LONDON — The Jewish lobby and the religious right in the United States have described European critics of the policies of Israeli Prime Minister Ariel Sharon and his government as anti-Semitic. Such comments reveal a woeful ignorance of Europe and the real issues in the Middle East. They also tend to confirm European suspicions that some Americans apply a double standard to the crisis in the Middle East.

The suicide bombings in Israel, which have caused the deaths of innocent civilians, can never be condoned, but they are not the same as the appalling events in the U.S. on Sept. 11. The firm response of the West to the al-Qaeda threat and the military action taken by the Americans and supported by Britain and other countries were fully justified.

The response by the Israeli government to Palestinian attacks, however, seems to many observers to have been disproportionate. Many more Palestinian civilians than Israeli civilians have been killed in the Israeli Army attacks on towns in the West Bank. The devastation caused to the Palestinian infrastructure by the Israeli Army means that the Palestinian authorities are not now, or for some time to come, able to take the kind of action demanded by the Israeli government. This opens the way for further Israeli military intervention that may ultimately destroy any semblance of a Palestinian Authority.

Some observers think this is what Sharon wanted all along. Most Israelis want peace, and many Israelis doubt the wisdom of Sharon’s policies and deplore the image that the Israeli Army has created by its apparent disregard for human rights. As the ends do not justify the means, it is difficult for many Christians to understand the American Republican Party’s rightwing support for Sharon.

Israel and Palestine must coexist with security. Victory for one side or the other cannot be achieved without destroying any prospect of peace. The longer the fighting continues, the more both Israelis and Palestinians will suffer.

The refusal by Israeli authorities to accept a high-level U.N. investigative mission, led by eminent and neutral observers such as the former president of Finland and Japan’s Sadako Ogata, has led many European observers to conclude that the Israelis must have something to hide about their recent military operations in the Jenin refugee camp.

Palestinians, as much as Israelis, have a right to justice and a fair trial. The Israeli government’s allegation that its case would not be given a fair hearing by the investigative commission is an insult to the U.N. secretary general and the members of the team he selected. It is also a serious setback to the peace process. Many in Europe cannot understand why Washington seems unwilling to exert effective pressure on Sharon to meet reasonable international concerns.

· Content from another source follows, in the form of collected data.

Record ScriptOriginOptions := {
  IsSharedCrossOrigin : bool;
  IsOpaque : bool;
  IsModule : bool
}.

Inductive SerializedCodeSanityCheckResult :=
| kSuccess
| kMagicNumberMismatch
| kVersionMismatch
| kSourceMismatch
| kFlagsMismatch
| kChecksumMismatch
| kInvalidHeader
| kLengthMismatch.

#[global] Instance SerializedCodeSanityCheckResult_eq_dec :
  EqDecision SerializedCodeSanityCheckResult.
Proof. solve_decision. Defined.

(** ** [AlignedCachedData]: the caller's buffer and its sticky flag *)

Module AlignedCachedData.
Record t := {
  owns_data_ : bool;
  rejected_ : bool;
  data_ : list byte
}.

(** The constructor.  [aligned] tells whether the caller's pointer is
    pointer-aligned; otherwise the bytes are copied and owned. *)
Definition make (aligned : bool) (data : list byte) : t :=
  {| owns_data_ := negb aligned; rejected_ := false; data_ := data |}.

Definition data (cd : t) : list byte := data_ cd.
Definition length (cd : t) : Z := Z.of_nat (List.length (data_ cd)).
Definition rejected (cd : t) : bool := rejected_ cd.

(** Modelled from the spec: [Reject] is declared in code-serializer.h;
    it flips the sticky "rejected" flag owned by the buffer wrapper. *)
Definition Reject (cd : t) : t :=
  {| owns_data_ := owns_data_ cd; rejected_ := true; data_ := data_ cd |}.
End AlignedCachedData.

(** ** [SerializedCodeData]: header access and the sanity checks *)

Module SerializedCodeData.
Record t := {
  data_ : list byte;
  size_ : Z
}.

(** [SerializedCodeData(AlignedCachedData* data)]: view the cached
    bytes; the [int] length becomes the [uint32_t] size. *)
Definition of_cached_data (cd : AlignedCachedData.t) : t :=
  {| data_ := AlignedCachedData.data cd;
     size_ := wrap32 (AlignedCachedData.length cd) |}.

(** [SerializedCodeData(nullptr, 0)]. *)
Definition null : t := {| data_ := []; size_ := 0 |}.

Definition kModuleFlagMask : Z := wrap32 (Z.shiftl 1 31).

(** [source->length()] of the string a handle points to. *)
Definition String_length (h : Heap) (source : Address) : Z :=
  match h !! source with
  | Some (HString chars) => Z.of_nat (String.length chars)
  | _ => 0
  end.

Definition SourceHash (h : Heap) (source : Address)
    (origin_options : ScriptOriginOptions) : Z :=
  let source_length := wrap32 (String_length h source) in
  let is_module := if IsModule origin_options then kModuleFlagMask else 0 in
  (* DCHECK_EQ(0, source_length & kModuleFlagMask) *)
  Z.lor source_length is_module.

Section WithBuild.
Context `{L : HeaderLayout} `{F : Flags}.

(** Modelled from the spec: [GetHeaderValue] is declared in
    snapshot-data.h; header fields are fixed-width 32-bit values in
    little/host-endian order, read by pure field extraction. *)
Definition GetHeaderValue (scd : t) (offset : Z) : Z :=
  byte_at (data_ scd) offset
  + 2 ^ 8 * byte_at (data_ scd) (offset + 1)
  + 2 ^ 16 * byte_at (data_ scd) (offset + 2)
  + 2 ^ 24 * byte_at (data_ scd) (offset + 3).

Definition GetMagicNumber (scd : t) : Z :=
  GetHeaderValue scd kMagicNumberOffset.

(** Modelled from the spec: [ChecksummedContent] is declared in
    code-serializer.h; the checksum is computed over the header
    minus the checksum field, plus the payload. *)
Definition ChecksummedContent (scd : t) : list byte :=
  take (Z.to_nat kChecksumOffset) (data_ scd)
  ++ drop (Z.to_nat (kChecksumOffset + 4)) (data_ scd).

Definition SanityCheckJustSource (scd : t) (expected_source_hash : Z)
    : SerializedCodeSanityCheckResult :=
  let source_hash := GetHeaderValue scd kSourceHashOffset in
  if negb (source_hash =? expected_source_hash) then kSourceMismatch
  else kSuccess.

Definition SanityCheckWithoutSource (scd : t)
    : SerializedCodeSanityCheckResult :=
  if size_ scd <? kHeaderSize then kInvalidHeader else
  let magic_number := GetMagicNumber scd in
  if negb (magic_number =? kMagicNumber) then kMagicNumberMismatch else
  let version_hash := GetHeaderValue scd kVersionHashOffset in
  if negb (version_hash =? Version_Hash) then kVersionMismatch else
  let flags_hash := GetHeaderValue scd kFlagHashOffset in
  if negb (flags_hash =? FlagList_Hash) then kFlagsMismatch else
  let payload_length := GetHeaderValue scd kPayloadLengthOffset in
  let max_payload_length := wrap32 (size_ scd - kHeaderSize) in
  if payload_length >? max_payload_length then kLengthMismatch else
  if FLAG_verify_snapshot_checksum then
    let checksum := GetHeaderValue scd kChecksumOffset in
    if negb (Checksum (ChecksummedContent scd) =? checksum)
    then kChecksumMismatch
    else kSuccess
  else kSuccess.

Definition SanityCheck (scd : t) (expected_source_hash : Z)
    : SerializedCodeSanityCheckResult :=
  let result := SanityCheckWithoutSource scd in
  if negb (bool_decide (result = kSuccess)) then result
  else SanityCheckJustSource scd expected_source_hash.

(** The three factory functions.  The out-parameter
    [rejection_result] and the mutated [cached_data] are returned
    next to the constructed value. *)
Definition FromCachedData (cached_data : AlignedCachedData.t)
    (expected_source_hash : Z)
    : t * AlignedCachedData.t * SerializedCodeSanityCheckResult :=
  let scd := of_cached_data cached_data in
  let rejection_result := SanityCheck scd expected_source_hash in
  if negb (bool_decide (rejection_result = kSuccess)) then
    (null, AlignedCachedData.Reject cached_data, rejection_result)
  else (scd, cached_data, rejection_result).

Definition FromCachedDataWithoutSource (cached_data : AlignedCachedData.t)
    : t * AlignedCachedData.t * SerializedCodeSanityCheckResult :=
  let scd := of_cached_data cached_data in
  let rejection_result := SanityCheckWithoutSource scd in
  if negb (bool_decide (rejection_result = kSuccess)) then
    (null, AlignedCachedData.Reject cached_data, rejection_result)
  else (scd, cached_data, rejection_result).

(** [rejection_result] is read before it is written: it carries the
    result of the earlier off-thread check. *)
Definition FromPartiallySanityCheckedCachedData
    (cached_data : AlignedCachedData.t) (expected_source_hash : Z)
    (rejection_result : SerializedCodeSanityCheckResult)
    : t * AlignedCachedData.t * SerializedCodeSanityCheckResult :=
  if negb (bool_decide (rejection_result = kSuccess)) then
    (* DCHECK_NE(rejection_result, kSourceMismatch) *)
    (null, AlignedCachedData.Reject cached_data, rejection_result)
  else
    let scd := of_cached_data cached_data in
    let rejection_result := SanityCheckJustSource scd expected_source_hash in
    if negb (bool_decide (rejection_result = kSuccess)) then
      (* DCHECK_EQ(rejection_result, kSourceMismatch) *)
      (null, AlignedCachedData.Reject cached_data, rejection_result)
    else (scd, cached_data, rejection_result).

(** Modelled from the spec: [SetHeaderValue] and [SetMagicNumber]
    are declared in snapshot-data.h; a header field is written as a
    fixed-width 32-bit little/host-endian value. *)
Definition SetHeaderValue (scd : t) (offset : Z) (value : Z) : t :=
  {| data_ :=
       write_bytes (data_ scd) (Z.to_nat offset)
         [byte_of_Z value; byte_of_Z (value / 2 ^ 8);
          byte_of_Z (value / 2 ^ 16); byte_of_Z (value / 2 ^ 24)];
     size_ := size_ scd |}.
Definition SetMagicNumber (scd : t) : t :=
  SetHeaderValue scd kMagicNumberOffset kMagicNumber.

(** [SerializedCodeData(const std::vector<byte>* payload,
    const CodeSerializer* cs)]: frame a payload with its header.
    [source_hash] is [cs->source_hash()]. *)
Definition from_payload (payload : list byte) (source_hash : Z) : t :=
  let size := wrap32 (kHeaderSize + wrap32 (Z.of_nat (List.length payload))) in
  (* AllocateData(size); memset(data_, 0, kHeaderSize) *)
  let scd := {| data_ := replicate (Z.to_nat size) Byte.x00; size_ := size |} in
  let scd := SetMagicNumber scd in
  let scd := SetHeaderValue scd kVersionHashOffset Version_Hash in
  let scd := SetHeaderValue scd kSourceHashOffset source_hash in
  let scd := SetHeaderValue scd kFlagHashOffset FlagList_Hash in
  let scd := SetHeaderValue scd kPayloadLengthOffset
               (wrap32 (Z.of_nat (List.length payload))) in
  (* memset(data_ + kUnalignedHeaderSize, 0,
            kHeaderSize - kUnalignedHeaderSize) *)
  let scd :=
    {| data_ :=
         write_bytes (data_ scd) (Z.to_nat kUnalignedHeaderSize)
           (replicate (Z.to_nat (kHeaderSize - kUnalignedHeaderSize)) Byte.x00);
       size_ := size_ scd |} in
  (* CopyBytes(data_ + kHeaderSize, payload->data(), payload->size()) *)
  let scd := {| data_ := write_bytes (data_ scd) (Z.to_nat kHeaderSize) payload;
                size_ := size_ scd |} in
  let checksum :=
    if FLAG_verify_snapshot_checksum then Checksum (ChecksummedContent scd)
    else 0 in
  SetHeaderValue scd kChecksumOffset checksum.

(** [Payload()]: the bytes after the header, as long as the length
    field says. *)
Definition Payload (scd : t) : list byte :=
  take (Z.to_nat (GetHeaderValue scd kPayloadLengthOffset))
    (drop (Z.to_nat kHeaderSize) (data_ scd)).

(** [GetScriptData]: hand the bytes over as an [AlignedCachedData]
    that owns them. *)
Definition GetScriptData (scd : t) : AlignedCachedData.t :=
  {| AlignedCachedData.owns_data_ := true;
     AlignedCachedData.rejected_ := false;
     AlignedCachedData.data_ := data_ scd |}.
End WithBuild.
End SerializedCodeData.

The Israeli government apparently fears and opposes international involvement in the peace process, presumably because the pressure would be on Israel to make concessions on difficult issues, such as the settlements that they have established in what must become part of a Palestinian state if there is ever to be one that is viable. They also object strongly to the internationalization of Jerusalem, which to many Europeans appears to be the only fair and sensible solution to the question of who should control the holy places so important to Christians, Muslims and Jews.

Many European observers understand and sympathize with the American determination to rid the world of the threat posed to peace by the dictatorship of Saddam Hussein in Iraq. But they also know that to ensure Arab and European support for military action against the Iraqi regime, the U.S. must win U.N. backing, and that a prerequisite for that is real progress toward a settlement between Israel and the Palestinians. Unfortunately Sharon and the hardliners in Israel seem determined to prevent this. They are thus acting against the best interests of the U.S. and its friends.

It is very important that all of us who are worried about the way in which the Middle East crisis has developed and who are determined to oppose any recrudescence of anti-Semitism be careful to distinguish between the Israeli government and the Israeli people. We must also not equate Israel with Jewish people or the Jewish religion. A great many more Jewish people live outside Israel than within it.

Many Israelis regard Sharon with as much distaste as many Europeans do. Human rights supporters in the U.S. and a significant number of Jewish people are also concerned about the way things are going in Israel. They know that anti-Semitism is not dead in the U.S. Things might have changed since the 1970s, but when I was serving in Washington at that time, many clubs and societies in the U.S. would not admit a Jew. Such an attitude would have been unacceptable in Britain; today it would not only be condemned, but lead to legal action.

Despite the showing of the National Front in the French presidential elections and the occasional and utterly deplorable case of anti-Semitic vandalism in Europe, including Britain, I do not believe there has been a significant increase in anti-Semitism in Europe. Certainly any signs of this would lead to condemnation and soul-searching.

Despite the fact that President Jacques Chirac is not highly regarded by most people in France, all parties came together to make sure that far-right challenger Jean-Marie Le Pen was not elected president of France. Here in Britain, all respectable political parties have condemned the British National Party, which won three seats in a recent local election in Lancashire.

It behooves all of us to press for a fair and equitable solution to the Middle East crisis, one that will enable an Israeli and an Arab state to coexist peacefully and to ensure that anti-Semitism does not again establish a foothold in society.